Eve sent her a withering look. “Unless I contact you to tell you otherwise, meet me at St. Cristóbal’s tomorrow morning. Six A.M.”
“Ouch? Why so early?”
“We’re going to Mass.”
Eve picked up her ’link to buzz Roarke.
13
BECAUSE IT GAVE HER TIME TO CONTINUE THE backgrounds she’d begun in her office, Eve asked Roarke to take the wheel for the drive to Brooklyn. As neither of them had finished in their respective offices until after six, traffic was expectedly hideous. Occasionally, she glanced up from her PPC as Roarke maneuvered around, through, and over the horn-blasting, vicious bumper-to-bumper. And wondered why, not for the first or last time, people who worked in Brooklyn didn’t live in Brooklyn, and people who worked in Manhattan didn’t just live the hell there.

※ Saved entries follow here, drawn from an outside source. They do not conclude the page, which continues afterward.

Definition nonEmptyTokens (buf : list Byte.byte) : list (list Byte.byte) :=
  List.filter nonEmpty (splitOn NUL buf).

(** ** The framing collaborator *)

(** Modelled from the spec: [MessageChannel] is not in Session.h.  Of its
    two writers the specification says that one sends a buffer as one
    message preceded by a length indicator and the other sends the bytes
    as they are.  [wire e fd] is what has been sent on [fd] in the outside
    state [e]; the layout of the length indicator is left open. *)
Record FramingCollaborator {E : Type} `{!Platform E}
    (wire : E -> Z -> list Byte.byte) (lengthPrefix : nat -> list Byte.byte)
    : Prop := {
  writeScalar_frames : forall fd data e e',
    writeScalar fd data e = (ChanOk, e') ->
    wire e' fd = wire e fd ++ lengthPrefix (length data) ++ data;
  writeRaw_appends : forall fd data e e',
    writeRaw fd data e = (ChanOk, e') ->
    wire e' fd = wire e fd ++ data
}.

(** ** A reference platform

    Modelled from the spec: the transport and the framing collaborator
    ([oxt::syscalls] and [MessageChannel], which are not in Session.h) over
    a small kernel with a descriptor table.  It is one instance of
    [Platform], on which the embedding runs on concrete inputs. *)

Record Stream : Type := mkStream {
  sent : list Byte.byte;        (* what the peer has been sent *)
  readable : bool;              (* read half not shut down *)
  writable : bool;              (* write half not shut down *)
  closeError : option Z;        (* the errno close(2) will report, if any *)
  readTimeout : Z;
  writeTimeout : Z
}.

Record Kernel : Type := mkKernel {
  fds : gmap Z Stream;          (* the open descriptors *)
  interruptionRequested : bool; (* a pending boost::thread interruption *)
  released : nat                (* how often the pool slot was released *)
}.

Definition EBADF : Z := 9.
Definition EPIPE : Z := 32.

Definition withFds (k : Kernel) (m : gmap Z Stream) : Kernel :=
  mkKernel m (interruptionRequested k) (released k).

Definition refShutdown (fd : Z) (how : ShutdownHow) (k : Kernel) : SysResult * Kernel :=
  if interruptionRequested k then (SysInterrupted, k)
  else match fds k !! fd with
       | None => (SysRet (-1) EBADF, k)
       | Some st =>
           let st' :=
             match how with
             | SHUT_RD => mkStream (sent st) false (writable st) (closeError st)
                            (readTimeout st) (writeTimeout st)
             | SHUT_WR => mkStream (sent st) (readable st) false (closeError st)
                            (readTimeout st) (writeTimeout st)
             end in
           (SysRet 0 0, withFds k (<[fd := st']> (fds k)))
       end.

Definition refClose (fd : Z) (k : Kernel) : SysResult * Kernel :=
  if interruptionRequested k then (SysInterrupted, k)
  else match fds k !! fd with
       | None => (SysRet (-1) EBADF, k)
       | Some st =>
           match closeError st with
           | Some en => (SysRet (-1) en, withFds k (delete fd (fds k)))
           | None => (SysRet 0 0, withFds k (delete fd (fds k)))
           end
       end.

Definition refWrite (bytes : list Byte.byte) (fd : Z) (k : Kernel) : ChanResult * Kernel :=
  if interruptionRequested k then (ChanInterrupted, k)
  else match fds k !! fd with
       | None => (ChanSystemException "write() failed" EBADF, k)
       | Some st =>
           if writable st then
             (ChanOk,
              withFds k (<[fd := mkStream (sent st ++ bytes) (readable st) (writable st)
                                   (closeError st) (readTimeout st) (writeTimeout st)]>
                         (fds k)))
           else (ChanSystemException "write() failed" EPIPE, k)
       end.

Definition refSetReadTimeout (fd msec : Z) (k : Kernel) : ChanResult * Kernel :=
  match fds k !! fd with
  | None => (ChanSystemException "Cannot set read timeout for socket" EBADF, k)
  | Some st =>
      (ChanOk,
       withFds k (<[fd := mkStream (sent st) (readable st) (writable st)
                            (closeError st) msec (writeTimeout st)]> (fds k)))
  end.

Definition refSetWriteTimeout (fd msec : Z) (k : Kernel) : ChanResult * Kernel :=
  match fds k !! fd with
  | None => (ChanSystemException "Cannot set write timeout for socket" EBADF, k)
  | Some st =>
      (ChanOk,
       withFds k (<[fd := mkStream (sent st) (readable st) (writable st)
                            (closeError st) (readTimeout st) msec]> (fds k)))
  end.

(** A length indicator: the length as four bytes, most significant first. *)
Definition byteOfN (n : N) : Byte.byte :=
  match Byte.of_N (n mod 256) with Some b => b | None => x00 end.

Definition uint32be (n : nat) : list Byte.byte :=
  let v := N.of_nat n in
  [byteOfN (v / 16777216); byteOfN (v / 65536); byteOfN (v / 256); byteOfN v].

#[export] Instance refPlatform : Platform Kernel := {
  EIO := 5;
  syscalls_shutdown := refShutdown;
  syscalls_close := refClose;
  writeScalar := fun fd data => refWrite (uint32be (length data) ++ data) fd;
  writeRaw := fun fd data => refWrite data fd;
  setReadTimeout := refSetReadTimeout;
  setWriteTimeout := refSetWriteTimeout
}.

Definition refWire (k : Kernel) (fd : Z) : list Byte.byte :=
  match fds k !! fd with Some st => sent st | None => [] end.

Definition isOpen (k : Kernel) (fd : Z) : bool :=
  match fds k !! fd with Some _ => true | None => false end.

(** The pool's callback: it releases the slot. *)
Definition releaseSlot : Callback Kernel :=
  fun k => (Return tt, mkKernel (fds k) (interruptionRequested k) (Datatypes.S (released k))).

Definition freshStream (err : option Z) : Stream := mkStream [] true true err 0 0.

(** Descriptor 7 is a healthy socket; descriptor 8 has a buffered write
    that failed, which close(2) reports as EIO; descriptor 9 is on a file
    system whose close(2) fails with ENOSPC (28). *)
Definition kernel0 : Kernel :=
  mkKernel (<[7 := freshStream None]>
             (<[8 := freshStream (Some 5)]>
               (<[9 := freshStream (Some 28)]> ∅))) false 0.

“Do they actually like it?” she wondered. “Get off on the rage, consider it a daily challenge? Are they doing some kind of twisted penance?”
“You’ve been working faith-based cases too long.”
“Well, there has to be a point to subjecting yourselves and others to this insanity every day.”
“Finances, lack of housing.” He flicked a glance in the mirror, then arrowed into the breath of space between a Mini and an all-terrain. “Or the desire to live outside the city in a m
ore neighborhood sort of environment while earning city salaries—while others want the energy and benefits of the city for living, and find work in one of the other boroughs.”
In a slick move, he changed lanes again, a dodge and weave that gained them maybe a dozen feet. “Or they’re simply going over the bloody overcrowded bridge for some sort of business. Which, I’m forced to point out, we are at this moment. At a shagging crawl.”
“We’re going to check out a woman who appears to live sensibly, moving across the bloody, overcrowded bridge and securing employment where she lives. She has what’s probably a ten-minute commute—by foot—to work. Less if she takes the subway. If she turns out to be my Lino’s mother, I wonder if he fought his way over to Brooklyn, at a shagging crawl, to visit.”
Accepting he was well and truly stuck now—bugger it—Roarke sat back and waited for his chance. “Would you, in his place?”